Día 1. Primera parte: Amsterdam.Ayer me levanté a las seis y veinte, luego todo el día de curro, y voy yo y me acuesto tarde, tras salir a tomar un par de cervecitas... vale, no habría problemas si no fuera porque hoy me levanté a las cuatro y veinticinco de la madrugada (yo tampoco sabía que a esa hora me podía levantar). Resulta que hemos quedado a y media (sí, con cinco minutos me basta), así que con unas pocas horas durmiendo, estoy que no estoy... vamos, que estoy dormido.

Del viaje... me comentaron que huvo un vuelo de dos horas y media hasta
Shiphol; y luego media horita en tren hasta Centraal Station en
Amsterdam. Es entonces cuando pasamos a formar parte de la inmensa marea naranja que inunda la ciudad, edificios, parques, calles y canales. Empezamos a vivirlo nada más bajarnos del tren, es esa sensación de encandilarte con la ciudad a la que llegas, esa belleza que inunda al viajero con la llegada a su destino. Y esa sonrisa que te quita el cansancio.

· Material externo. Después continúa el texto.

(** Change_bitmap, whose loops run over bits, bytes and sectors of the exFAT
    allocation bitmap: FR_OK means that the bits of the [ncl] clusters from [clst]
    on were all the opposite and are all [b] now; FR_INT_ERR that one of them was
    [b] already, the ones before it changed; after a failed call a part of the
    run is changed.  No other bit and nothing outside the bitmap changes, and the
    loops end. *)
Theorem change_bitmap_spec clst ncl b s : vol_ok s -> 2 <= clst -> 0 < ncl -> clst + ncl <= n_fatent (lay s) ->
  wp (change_bitmap clst ncl (Z.b2z b)) (fun r s' => vol_ok s' /\ exists k, 0 <= k <= ncl /\
    bits_set (fun j => if (clst - 2 <=? j) && (j <? clst - 2 + k) then b else used s j) s s' /\
    (forall j, clst - 2 <= j < clst - 2 + k -> used s j = negb b) /\
    (r = FR_OK /\ k = ncl \/ k < ncl /\ (r = FR_INT_ERR /\ used s (clst - 2 + k) = b \/ r = FR_DISK_ERR /\ failed s s'))) s.
Proof.
  intros V H1 H2 H3. wp_use (change_bitmap_wp clst ncl b); auto. intros r s' R.
  destruct R as [(-> & V' & B & K)|[(-> & k & Hk & (V' & B & K) & E)|(-> & FL & k & Hk & V' & B & K)]].
  - split; [exact V'|]. exists ncl. split; [lia|]. auto.
  - split; [exact V'|]. exists k. split; [lia|]. repeat (split; [assumption|]). right. split; [lia | auto].
  - split; [exact V'|]. exists k. split; [lia|]. repeat (split; [assumption|]). right. split; [lia | auto].
Qed.

(** The books of create_chain leave the sectors alone. *)
Lemma books_wp (ob : FFOBJID) ncl n s : vol_ok s -> in_u 32 ncl ->
  wp (upd_fs (set_last_clst ncl) ;;
      f <- gets fs ;;
      when (free_clst f <=? n) (upd_fs (set_free_clst (u32 (free_clst f - 1)))) ;;
      mark_fsinfo ;;
      ret (ncl, ob)) (fun r s' => r = (ncl, ob) /\ vol_ok s' /\ lay s' = lay s /\ view s' = view s /\
    last_clst (fs s') = ncl /\ calls s' = calls s) s.
Proof.
  intros V Hn. unfold mark_fsinfo, upd_fs. wp_norm. cbn [fs set_last_clst free_clst].
  assert (in_u 32 (u32 (free_clst (fs s) - 1))) by (apply uwrap_range; lia).
  apply wp_when; intros _; wp_norm; (split; [reflexivity|]); (split; [destruct V; constructor; auto|]); repeat split.
Qed.

(** C32: The first cluster of a file on an exFAT volume (create_chain with no chain
    yet): the search goes through the whole bitmap from wherever it starts; the
    cluster returned was free, its bit and no other is set, and the chain counts
    as contiguous; 0 comes back only when every cluster is in use or the count of
    free ones says so, 0xFFFFFFFF after a failed call. *)
Theorem exfat_first_cluster_spec ob s : vol_ok s -> fs_type (lay s) = FS_EXFAT ->
  wp (create_chain ob 0) (fun r s' => vol_ok s' /\
    (cluster (lay s) (fst r) /\ used s (fst r - 2) = false /\ stat (snd r) = 2 /\ last_clst (fs s') = fst r /\
       bits_set (fun j => if j =? fst r - 2 then true else used s j) s s' \/
     fst r = 0 /\ same_disk s s' /\ (free_clst (fs s) = 0 \/ forall c, cluster (lay s) c -> used s (c - 2) = true) \/
     fst r = 0xFFFFFFFF /\ failed s s' /\ bits_set (used s) s s')) s.
Proof.
  intros V T. pose proof (n_fatent_range _ (vo_layout s V)) as NR. unfold create_chain, chain_start. apply wp_bind, wp_gets.
  cbn [Z.eqb]. apply wp_bind, wp_bind, wp_gets, wp_ret, wp_bind, wp_gets. 
  match goal with |- context [extend_exfat _ _ ?x] => set (scl := x) end.
  destruct (Z.eqb_spec (free_clst (fs s)) 0) as [F0|F0]; 
    [apply wp_ret; split; [exact V|]; right; left; split; [reflexivity|]; split; [reflexivity | now left]|].
  rewrite T, Z.eqb_refl. unfold extend_exfat. apply wp_bind, wp_bind. wp_use (find_bitmap_wp scl s V).
  intros c s1 (V1 & D1 & R). destruct R as [[Hc E]|[[-> FU]|[-> FL]]].
  2:{ cbn [Z.eqb orb]. apply wp_ret, wp_ret. split; [exact V1|]. right. left. auto. }
  2:{ cbn [Z.eqb orb Pos.eqb]. apply wp_ret, wp_ret. split; [exact V1|]. right. right. auto using same_bits. }
  unfold cluster in Hc. destruct (Z.eqb_spec c 0); [lia|]. destruct (Z.eqb_spec c 0xFFFFFFFF); [exfalso; eval_pow; lia|]. cbn [orb].
  pose proof (ev_layout _ _ _ D1) as L1. apply wp_bind. change 1 with (Z.b2z true) at 2.
  wp_use (change_bitmap_wp c 1 true s1); auto; [lia | lia | rewrite L1; lia |]. intros r s2 R.
  assert (used s1 (c - 2) = false) as E1.
  { rewrite (bs_bits _ _ _ (same_bits s s1 V D1)); [exact E | unfold n_bits; lia]. }
  pose proof (same_bits s s1 V D1) as SB. destruct R as [(-> & V2 & B2 & _)|[(-> & k & Hk & _ & X)|(-> & FL & k & Hk & V2 & B2 & _)]].
  2:{ replace k with 0 in X by lia. rewrite Z.add_0_r, E1 in X. discriminate X. }
  2:{ apply wp_ret, wp_ret. split; [exact V2|]. right. right. split; [reflexivity|].
      split; [apply (failed_r _ s1); [exact FL | apply D1]|]. destruct (bits_set_trans _ _ _ _ _ SB B2) as [L B R C].
      constructor; auto. intros j Hj. rewrite B, (bs_bits _ _ _ SB) by exact Hj.
      destruct (Z.leb_spec (c - 2) j), (Z.ltb_spec j (c - 2 + k)); cbn [andb]; auto; lia. }
  cbn [Z.eqb stat set_stat Pos.eqb]. apply wp_ret. wp_use books_wp; [exact V2 | in_range |].
  intros r s3 (-> & V3 & L3 & E3 & LC & C3). cbn [fst snd]. split; [exact V3|]. left. split; [exact Hc|]. split; [exact E|].
  split; [reflexivity|]. split; [exact LC|]. destruct (bits_set_trans _ _ _ _ _ SB B2) as [L B R C]. constructor.
  - congruence.
  - intros j Hj. assert (used s3 j = used s2 j) as -> by (unfold used, bit_byte; now rewrite E3, L3).
    rewrite B, (bs_bits _ _ _ SB) by exact Hj.
    destruct (Z.leb_spec (c - 2) j), (Z.ltb_spec j (c - 2 + 1)), (Z.eqb_spec j (c - 2)); cbn [andb]; auto; lia.
  - intros n' Hn Hb. rewrite E3. auto.
  - lia.
Qed.

End Bitmaps.

(** ** Mounting *)

Section Mounting.
Context `{D : DiskIo} {DL : DiskLaws D}.

(** C24: f_mount(&fs, path, 1) with the one drive there is: the card is not written.
    FR_OK gives the object a new mount ID and the layout that a boot sector of
    the card describes: type, sizes, places of the tables, of the root directory
    and of the clusters, for FAT12, FAT16, FAT32 and exFAT alike (a partition
    entry that names sector 0xFFFFFFFF has the buffer's old contents examined).
    If the sizes in a FAT boot sector add up without wrapping around in 32 bits,
    and a FAT32 volume has a sector for FSInfo before its table, the volume is then
    in the state that the file operations rely on.  Any other status leaves the
    object unmounted; it is that of a failed call, or FR_NO_FILESYSTEM, which is
    not returned when sector 0 is a sound FAT boot sector.  Assumed is that in an
    exFAT boot sector the logarithms of the sector and cluster sizes (bytes 108
    and 109) are below 31: the code shifts by them. *)
Theorem f_mount_spec path rest s : get_ldnumber path = (0, rest) -> raw (vl s) ->
  wp (f_mount true path 1) (fun r s' => registered s' = true /\ card (vl s') = card (vl s) /\
    (r = FR_OK /\ Fsid s' = u16 (Fsid s + 1) /\
       ((exists w b fmt g, (b <> 0xFFFFFFFF -> w = card (vl s) b) /\ boot_kind w = Ok 0 /\ fat_found w b fmt g /\
           lay (vl s') = set_id (Fsid s') (set_type fmt g) /\ (sane w b -> vol_ok (vl s'))) \/
        (exists w b g, (b <> 0xFFFFFFFF -> w = card (vl s) b) /\ boot_kind w = Ok 1 /\ exfat_found w b g /\
           lay (vl s') = set_id (Fsid s') (set_type FS_EXFAT g))) \/
     fs_type (lay (vl s')) = 0 /\ Fsid s' = Fsid s /\
       (r = FR_NO_FILESYSTEM /\ ~ sound_boot (card (vl s) 0) \/
        (r = FR_DISK_ERR \/ r = FR_NOT_READY) /\ failed (vl s) (vl s')))) s.
Proof.
  intros EP R. wp_use (f_mount_wp path rest); auto. intros r s' (RG & NW & _ & C & _ & RR). split; [exact RG|]. split; [exact C|].
  destruct RR as [(-> & I & [(w & b & fmt & g & (F1 & _ & _ & F4 & F5) & L & V)|(w & b & g & (X1 & X2 & X3) & L)])|(I & T & RR)].
  - left. split; [reflexivity|]. split; [exact I|]. left. exists w, b, fmt, g. auto.
  - left. split; [reflexivity|]. split; [exact I|]. right. exists w, b, g. auto.
  - right. split; [exact T|]. split; [exact I|]. destruct RR as [RR|[-> |RR]]; [now left | now destruct NW | now right].
Qed.

End Mounting.

(** A boot sector of a FAT32 volume with two tables of 2^31 sectors each. *)
Definition wrapping_boot : list Z :=
  [0xEB; 0; 0x90] ++ repeat 0 8 ++ [0; 2; 1; 2; 0; 2] ++ repeat 0 15 ++ [0; 0; 2; 0] ++ [0; 0; 0; 0x80] ++ repeat 0 42 ++
  [70; 65; 84; 51; 50] ++ repeat 0 423 ++ [0x55; 0xAA].

(** Find_volume does not reject a volume whose tables are longer than the volume:
    the number of sectors for the tables is taken modulo 2^32, so that with two
    tables of 2^31 sectors it is 0, and the clusters start where the first table
    does. *)
Theorem table_size_wraps old : exists g, boot_kind wrapping_boot = Ok 0 /\
  fat_geometry old wrapping_boot 0 = Ok (Some (FS_FAT32, g)) /\
  n_fats g = 2 /\ fsize g = 2 ^ 31 /\ database g = fatbase g.
Proof. eexists. split; [vm_compute; reflexivity|]. split; [vm_compute; reflexivity|]. now split. Qed.

(** ** Instances on the sample card *)

Ltac on_sample := destruct sample_file as (FO & H & OP & EP).

Lemma repeat_bytes b n : is_byte b -> bytes (repeat b n).
Proof. intros H. apply Forall_forall. intros x Hx. now apply repeat_spec in Hx as ->. Qed.

Lemma f_write_spec_witness :
  wp (@f_write steady Sample.fp (repeat 7 2500) 2500) (fun x s' => 0 <= snd (fst x) <= 2500) Sample.s.
Proof.
  on_sample. eapply wp_conseq.
  - apply (f_write_spec Sample.fp Sample.l (stored Sample.s Sample.l)); auto; [apply repeat_bytes; in_range | rewrite repeat_length; lia | lia].
  - intros [[r bw] fp'] s' [Hb _]. cbn [fst snd]. unfold clipped in Hb. lia.
Defined.
(* ===== verification/ImageStore.v ===== *)
(** * main.c on ext/fatfs: the image files of a card

    write_jpeg of [ImageFile] takes the answers of the file system as a class.
    Here the class is filled by the model of FatFs: the calls on the image file
    are replayed on a mounted volume, and the bytes of an image can be read back
    under the name that was free. *)

From Stdlib Require Import ZArith Bool String Ascii List Lia.
From Stdlib Require Import Classes.RelationClasses.
From S2P Require Import Prelude Machine DcmiDma Ov5640 ImageFile.
From S2P Require Import FatVol FatTable FatBitmap FatChain FatFree FatFile FatWrite FatRead FatSync FatOpen FatStore.
From S2P Require Import FatUnicode FatName FatDir FatReg FatPath FatNamed FatSpec FatDirSpec.
Import ListNotations.
Local Open Scope Z_scope.
Local Open Scope fw_scope.

(** ** The file system *)

(** The number of a status in ff.h. *)
Definition fr_num (r : FRESULT) : Z :=
  match r with
  | FR_OK => 0 | FR_DISK_ERR => 1 | FR_INT_ERR => 2 | FR_NOT_READY => 3 | FR_NO_FILE => 4 | FR_NO_PATH => 5
  | FR_INVALID_NAME => 6 | FR_DENIED => 7 | FR_EXIST => 8 | FR_INVALID_OBJECT => 9 | FR_WRITE_PROTECTED => 10
  | FR_INVALID_DRIVE => 11 | FR_NOT_ENABLED => 12 | FR_NO_FILESYSTEM => 13 | FR_MKFS_ABORTED => 14
  | FR_TIMEOUT => 15 | FR_LOCKED => 16 | FR_NOT_ENOUGH_CORE => 17 | FR_TOO_MANY_OPEN_FILES => 18
  | FR_INVALID_PARAMETER => 19
  end.

Section Replay.
Context `{D : DiskIo} {HP : FfHeap} {other : FileSystem}.

(** The volume and the file object when [n0] calls had been made; what the name
    buffer and the directory object of f_open hold when they are created. *)
Variables (start : vol * FIL) (n0 : nat) (nambuf : list call -> list Z) (stack_dir : list call -> DIR).

(** A call on the image file, after the calls [h]. *)
Definition file_call (h : list call) (c : call) (fp : FIL) : option (F (FRESULT * Z * FIL)) :=
  match c with
  | Machine.f_open name always =>
      Some ('(r, fp) <- f_open_fat (nambuf h) (stack_dir h) fp (path_of name)
              (Z.lor FA_WRITE (if always then FA_CREATE_ALWAYS else FA_CREATE_NEW)) ;;
            ret (r, 0, fp))
  | Machine.f_write data => Some (f_write fp data (Z.of_nat (length data)))
  | Machine.f_close => Some ('(r, fp) <- f_close_fat fp ;; ret (r, 0, fp))
  | _ => None
  end.

(** The other calls that use or change the volume; they are not replayed. *)
Definition on_volume (c : call) : bool :=
  match c with
  | Machine.f_mount _ | Machine.f_opendir _ | Machine.f_readdir | Machine.f_getfree _ | sdcConnect | sdcDisconnect => true
  | _ => false
  end.

Definition answer (h : list call) (c : call) (x : vol * FIL) : option (FRESULT * Z * (vol * FIL)) :=
  match file_call h c (snd x) with
  | Some m => match m (fst x) with Ok (r, bw, fp, s) => Some (r, bw, (s, fp)) | Err _ => None end
  | None => if on_volume c then None else Some (FR_OK, 0, x)
  end.

Fixpoint replay (h : list call) : option (vol * FIL) :=
  match h with
  | [] => Some start
  | c :: h => match replay h with
              | Some x => match answer h c x with Some (_, y) => Some y | None => None end
              | None => None
              end
  end.

(** The calls since the beginning. *)
Definition since (h : list call) : list call := firstn (length h - n0) h.

Definition says (h : list call) (c : call) : option (FRESULT * Z) :=
  match replay (since h) with
  | Some x => match answer (since h) c x with Some (ry, _) => Some ry | None => None end
  | None => None
  end.

(** FatFs answers the calls on the image file. *)
Definition fat_files : FileSystem := {|
  f_open_result h name always :=
    match says h (Machine.f_open name always) with Some (r, _) => fr_num r | None => @f_open_result other h name always end;
  f_write_result h data :=
    match says h (Machine.f_write data) with Some (r, bw) => (fr_num r, bw) | None => @f_write_result other h data end;
  f_close_result h :=
    match says h Machine.f_close with Some (r, _) => fr_num r | None => @f_close_result other h end;
  f_mount_result := @f_mount_result other;
  sdcConnect_result := @sdcConnect_result other;
  Machine.FR_EXIST := fr_num FR_EXIST |}.

(** In [w] the volume is [s] and the file object [fp]. *)
Definition on_card (w : world) (s : vol) (fp : FIL) : Prop :=
  (n0 <= length (Machine.calls w))%nat /\ replay (since (Machine.calls w)) = Some (s, fp).

End Replay.

(** ** The names of the images *)

Definition image_path (j : Z) : list Z := path_of (filename j).

(** The characters of such a name. *)
Definition image_char (c : Z) : bool := ((48 <=? c) && (c <=? 57)) || existsb (Z.eqb c) [105; 109; 97; 103; 101; 46; 106; 112].

Lemma image_char_ok c : image_char c = true -> 32 <= c < 128 /\ is_sep c = false /\ legal c = true /\ uni c = c.
Proof.
  intros H. assert (0 <= c < 128) as R.
  { unfold image_char in H. apply orb_prop in H as [H|H]; [lia|]. apply existsb_exists in H as (y & Hy & E). apply Z.eqb_eq in E as ->.
    cbn in Hy. intuition lia. }
  pose proof (all_below_spec 128 (fun c => implb (image_char c) ((32 <=? c) && negb (is_sep c) && (legal c && (uni c =? c))))
    ltac:(vm_compute; reflexivity) c R) as B. cbv beta in B. rewrite H in B. cbn [implb] in B.
  apply andb_prop in B as [B1 B2]. apply andb_prop in B1 as [B0 B1], B2 as [B2 B3]. apply negb_true_iff in B1. apply Z.eqb_eq in B3. repeat split; auto; lia.
Qed.

Definition codes (t : string) : list Z := map (fun c => Z.of_N (N_of_ascii c)) (list_ascii_of_string t).

Lemma codes_app a b : codes (a ++ b) = codes a ++ codes b.
Proof. unfold codes. rewrite <- map_app. f_equal. induction a as [|c a IH]; cbn; [reflexivity | now rewrite IH]. Qed.

Lemma codes_length t : length (codes t) = String.length t.
Proof. unfold codes. rewrite length_map. induction t; cbn; congruence. Qed.

Lemma digit_code d : 0 <= d < 10 -> image_char (Z.of_N (N_of_ascii (digit_char d))) = true.
Proof. intros H. unfold digit_char, image_char. rewrite N_ascii_embedding by lia. apply orb_true_intro. left. rewrite Z2N.id by lia. apply andb_true_intro. split; apply Z.leb_le; lia. Qed.

Lemma decimal_codes fuel : forall n t, 0 <= n -> forallb image_char (codes t) = true -> forallb image_char (codes (decimal fuel n t)) = true.
Proof.
  induction fuel as [|fuel IH]; intros n t Hn Ht; cbn [decimal]; [exact Ht|].
  assert (forallb image_char (codes (String (digit_char (n mod 10)) t)) = true) as H.
  { change (codes (String ?c t)) with (Z.of_N (N_of_ascii c) :: codes t). cbn [forallb]. rewrite digit_code by dlia. exact Ht. }
  destruct (n / 10 =? 0); [exact H | apply IH; [dlia | exact H]].
Qed.

Lemma pad_codes k t : forallb image_char (codes t) = true -> forallb image_char (codes (zero_pad k t)) = true.
Proof. intros H. induction k; cbn; auto. Qed.

(** The path of an image: its characters, of which the last is a letter. *)
Lemma image_codes j : 0 <= j < 2 ^ 31 ->
  exists a, image_path j = a ++ [103; 0] /\ forallb image_char (a ++ [103]) = true /\ 14 <= zlen a <= 18.
Proof.
  intros H. destruct (filename_spec j H) as (_ & L1 & L2).
  exists (codes ("image" ++ format_06d j ++ ".jp")). unfold image_path, path_of. fold (codes (filename j)). unfold filename.
  assert (codes ("image" ++ format_06d j ++ ".jpg") = codes ("image" ++ format_06d j ++ ".jp") ++ [103]) as E
    by (rewrite !codes_app, <- !app_assoc; reflexivity).
  unfold filename in L2. rewrite <- codes_length, E, length_app in L2. rewrite E, <- app_assoc. split; [reflexivity|].
  rewrite <- E, !codes_app, !forallb_app. unfold format_06d at 1. rewrite pad_codes by (apply decimal_codes; [lia | reflexivity]).
  split; [reflexivity|]. unfold zlen. rewrite !codes_app in L2. rewrite !length_app, (codes_length (format_06d j)) in L2 |- *.
  change (length (codes "image")) with 5%nat in *. change (length (codes ".jp")) with 3%nat in *. cbn [length] in L2. lia.
Qed.

Lemma segment_name a : forallb image_char a = true -> segment (a ++ [0]) = a.
Proof.
  induction a as [|c a IH]; cbn [app segment forallb]; [reflexivity|]. intros H. apply andb_prop in H as [Hc H].
  destruct (image_char_ok c Hc) as (R & -> & _). rewrite (proj2 (Z.ltb_ge c 32)) by lia. cbn [orb]. f_equal. now apply IH.
Qed.

Lemma map_uni a : forallb image_char a = true -> map uni a = a.
Proof.
  induction a as [|c a IH]; cbn [map forallb]; [reflexivity|]. intros H. apply andb_prop in H as [Hc H].
  destruct (image_char_ok c Hc) as (_ & _ & _ & ->). f_equal. now apply IH.
Qed.
(** * gpytorch.lazy.non_lazy_tensor: the dense-tensor adapter

    A shallow embedding of [NonLazyTensor] and [lazify] from
    [gpytorch/lazy/non_lazy_tensor.py].

    The module is glue between two things it does not define: the torch
    tensor library and the [LazyTensor] base class.  Both are taken as
    interfaces ([Torch], [LazyTensorBase]); the adapter is embedded over
    them, on a store of Python objects, so that object identity, the raised
    exceptions and the absence of mutation can be stated. *)

From Stdlib Require Import ZArith List String Bool Lia PeanoNat Eqdep_dec.
Import ListNotations.
Local Open Scope string_scope.
Local Open Scope Z_scope.
Local Open Scope list_scope.
Local Set Warnings "-register-all".

(** ** Python values *)

(** Objects live in a store and are named by their address. *)
Definition loc := nat.

(** The Python values the module can be handed: immediate values and
    references to stored objects. *)
Inductive value : Type :=
  | VNone
  | VEllipsis
  | VBool (b : bool)
  | VInt (z : Z)
  | VStr (s : string)
  | VSlice (start stop step : option Z)
  | VTuple (items : list value)
  | VSize (dims : list nat)          (* torch.Size *)
  | VRef (l : loc).

(** The exceptions that occur, each with its message. *)
Inductive exn : Type :=
  | RuntimeError (msg : string)
  | TypeError (msg : string)
  | IndexError (msg : string)
  | ValueError (msg : string)
  | AttributeError (msg : string)
  | NotImplementedError (msg : string).

Definition result (A : Type) : Type := (exn + A)%type.

(** ** The torch interface

    The tensor primitives the adapter forwards to.  An index handed to
    [Tensor.__getitem__] is either a plain Python value or a tensor. *)
Inductive index (T : Type) : Type :=
  | IVal (v : value)
  | ITensor (t : T).
Arguments IVal {T} v.
Arguments ITensor {T} t.

Class Torch : Type := {
  Tensor : Type;
  (* torch.matmul(input, other) *)
  matmul : Tensor -> Tensor -> result Tensor;
  (* Tensor.transpose(dim0, dim1) *)
  transpose : Tensor -> Z -> Z -> result Tensor;
  (* Tensor.diagonal(offset, dim1, dim2) *)
  diagonal : Tensor -> Z -> Z -> Z -> result Tensor;
  (* Tensor.size() *)
  size : Tensor -> list nat;
  (* Tensor.__getitem__(indices), indices a tuple *)
  getitem : Tensor -> list (index Tensor) -> result Tensor
}.

(** What the adapter's transposition relies on: swapping the last two
    dimensions is defined on every tensor with at least two of them, and
    swapping them back restores the tensor. *)
Class TorchLaws (torch : Torch) : Prop := {
  transpose_defined : forall t : Tensor,
    (2 <= List.length (size t))%nat -> exists t', transpose t (-1) (-2) = inr t';
  transpose_involutive : forall t t' : Tensor,
    transpose t (-1) (-2) = inr t' -> transpose t' (-1) (-2) = inr t
}.

(** ** The store and the base class *)

Section Store.
Context {torch : Torch}.

(** [Base] is whatever [LazyTensor.__init__] records on the instance. *)
Variable Base : Type.

Inductive obj : Type :=
  | OTensor (t : Tensor)                      (* a torch.Tensor *)
  | ONonLazy (base : Base) (tensor : value)   (* a NonLazyTensor and its self.tensor *)
  | OLazy (cls : string) (base : Base)        (* an instance of another LazyTensor class *)
  | OOther (cls : string).                    (* an instance of an unrelated class *)

Definition heap := list obj.

Definition lookup (h : heap) (l : loc) : option obj := nth_error h l.

Definition deref (h : heap) (v : value) : option obj :=
  match v with
  | VRef l => lookup h l
  | _ => None
  end.

(** The tensor a value denotes, when it is a reference to one. *)
Definition tensor_at (h : heap) (v : value) : option Tensor :=
  match deref h v with
  | Some (OTensor t) => Some t
  | _ => None
  end.

(** torch.is_tensor(obj) *)
Definition is_tensor (h : heap) (v : value) : bool :=
  match tensor_at h v with
  | Some _ => true
  | None => false
  end.

(** isinstance(obj, LazyTensor) *)
Definition is_LazyTensor (h : heap) (v : value) : bool :=
  match deref h v with
  | Some (ONonLazy _ _) | Some (OLazy _ _) => true
  | _ => false
  end.

(** isinstance(obj, int); bool is a subclass of int. *)
Definition is_int (v : value) : bool :=
  match v with
  | VInt _ | VBool _ => true
  | _ => false
  end.

(** obj.__class__.__name__ *)
Definition class_name (h : heap) (v : value) : string :=
  match v with
  | VNone => "NoneType"
  | VEllipsis => "ellipsis"
  | VBool _ => "bool"
  | VInt _ => "int"
  | VStr _ => "str"
  | VSlice _ _ _ => "slice"
  | VTuple _ => "tuple"
  | VSize _ => "Size"
  | VRef l =>
      match lookup h l with
      | Some (OTensor _) => "Tensor"
      | Some (ONonLazy _ _) => "NonLazyTensor"
      | Some (OLazy c _) => c
      | Some (OOther c) => c
      | None => "object"
      end
  end.

(** ** Computations: a store threaded through, or an exception *)

Definition M (A : Type) : Type := heap -> result A * heap.

Definition ret {A} (a : A) : M A := fun h => (inr a, h).

Definition raise {A} (e : exn) : M A := fun h => (inl e, h).

Definition bind {A B} (m : M A) (k : A -> M B) : M B :=
  fun h =>
    match m h with
    | (inr a, h') => k a h'
    | (inl e, h') => (inl e, h')
    end.

Definition lift {A} (r : result A) : M A := fun h => (r, h).

Definition read {A} (f : heap -> A) : M A := fun h => (inr (f h), h).

(** A new object gets the next free address. *)
Definition alloc (o : obj) : M value :=
  fun h => (inr (VRef (List.length h)), h ++ [o]).

End Store.

Arguments OTensor {torch Base} t.
Arguments ONonLazy {torch Base} base tensor.
Arguments OLazy {torch Base} cls base.
Arguments OOther {torch Base} cls.
Arguments ret {torch Base A} a.
Arguments raise {torch Base A} e.
Arguments bind {torch Base A B} m k.
Arguments lift {torch Base A} r.
Arguments read {torch Base A} f.
Arguments alloc {torch Base} o.
Arguments lookup {torch Base} h l.
Arguments deref {torch Base} h v.
Arguments tensor_at {torch Base} h v.
Arguments is_tensor {torch Base} h v.
Arguments is_LazyTensor {torch Base} h v.
Arguments class_name {torch Base} h v.

Declare Scope py_scope.
Delimit Scope py_scope with py.
Notation "x <- m ;; k" := (bind m (fun x => k))
  (at level 61, m at next level, right associativity) : py_scope.

(** The base class.  [LazyTensor.__init__] is defined outside this module:
    it is handed the constructor's arguments, may inspect the store, and
    either raises or yields the state it records. *)
Class LazyTensorBase (torch : Torch) : Type := {
  Base : Type;
  LazyTensor_init : list (obj Base) -> list value -> result Base
}.

(** ** Calls into torch, on stored objects *)

Section Runtime.
Context {torch : Torch} {lazy : LazyTensorBase torch}.

Local Open Scope py_scope.

Definition no_attribute (h : heap Base) (v : value) (attr : string) : exn :=
  AttributeError
    ("'" ++ class_name h v ++ "' object has no attribute '" ++ attr ++ "'")%string.

(** The receiver of a tensor method.  The operands of the adapter's
    methods are dense tensors; any other receiver is taken to lack the
    method. *)
Definition tensor_self (attr : string) (v : value) : M Base Tensor :=
  fun h =>
    match tensor_at h v with
    | Some t => (inr t, h)
    | None => (inl (no_attribute h v attr), h)
    end.

(** An argument that torch requires to be a tensor. *)
Definition tensor_arg (what : string) (v : value) : M Base Tensor :=
  fun h =>
    match tensor_at h v with
    | Some t => (inr t, h)
    | None =>
        (inl (TypeError (what ++ " must be Tensor, not " ++ class_name h v)%string), h)
    end.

Así, GPS en cabeza, Fidel mete el turbo y, maletas a rastras, tira camino del hotel junto con Jose... andandito, que no había tranvía por la fiesta del Cumpleaños de la Reina (el
Koninginnedag). Ésta es la fiesta nacional de exaltación del naranja más patriótico de Holanda. Es la fecha de nacimiento de la madre de la actual reina que se celebra a lo grande en todo el país (y en Amsterdam especialmente) desde la víspera o incluso días atrás. Al parecer esta fecha coincide con la coronación de la actual reina, de modo que se ha mantenido la fiesta. Es un día genial, donde todo el mundo sale a la calle vestido de naranja y con banderas holandesas, a disfrutar en las calles, a montar pequeñas (y grandes) fiestas sobre las barcas en los canales, conciertos en cada esquina, y algo muy típico: el "Mercado de las pulgas". Y mientras Fidel y Jose tiraban p'alante, Guille, Manu y yo nos pillamos unas latitas de Heineken, que hay que incorporarse prontito a la fiesta. De lo mejorcito, el lote de reir cuando, refiriéndose a los puestos de comida y bebida, dice manu: "¡mira, esto está lleno de check-points!". Juas, juas, juas.
Cientos de horas después llegamos al hotel, pero como hasta las dos no es el check-in (vamos, no podemos entrar en nuestra habitación), pues nos vamos al
Vondelpark,
el principal parque de la ciudad, que lo tenemos bastante cerca, donde nos encontramos el mencionado mercado de las pulgas. Resulta que este día grande se permite la venta en la calle, de modo que la gente sale a vender cualquier cosa, trastos viejos, libros, juguetes, ropa, cacharros de cocina, dulces y galletas o cualquier cosa que tenga en casa. Incluso los niños bailan para ganarse unas perras (€). Es bastante divertido.

Lo mejor: la siesta del borrego (la que se hace antes de comer) que me pegué al entrar en la habitación del hotel. El poco tiempo que caí fué suficiente. Ya tengo las pilas cargadas y vamos a buscar la marcha. ¿en tranvía? No, andando, así que nos pillamos un par de cervezas para el viaje guille y yo, que los otros se quedaron un par de minutos más esperando al tran. Al momento se dieron cuenta de que era pa ná, así que nos acompañaron, pero ¡ah! se quedaron sin cervezas ¡se siente!.
Vamos hacia al Katsu, nuestro primer
coffeshop en Amsterdam, y por el camino nos impresionamos con los multitudinarios conciertos en la calle, mesas de mezclas en las terrazas... aquí se estila mucho la música electrónica y aunque yo no soy mucho de esta música, en la calle en un día así la verdad es que flipa.

El
katsu es uno de los lugares más genuinos que hemos visitado y de los mejores coffeeshops que vimos, simplemente por ser un lugar muy agradable, tranquilo, de calidad y muy acogedor.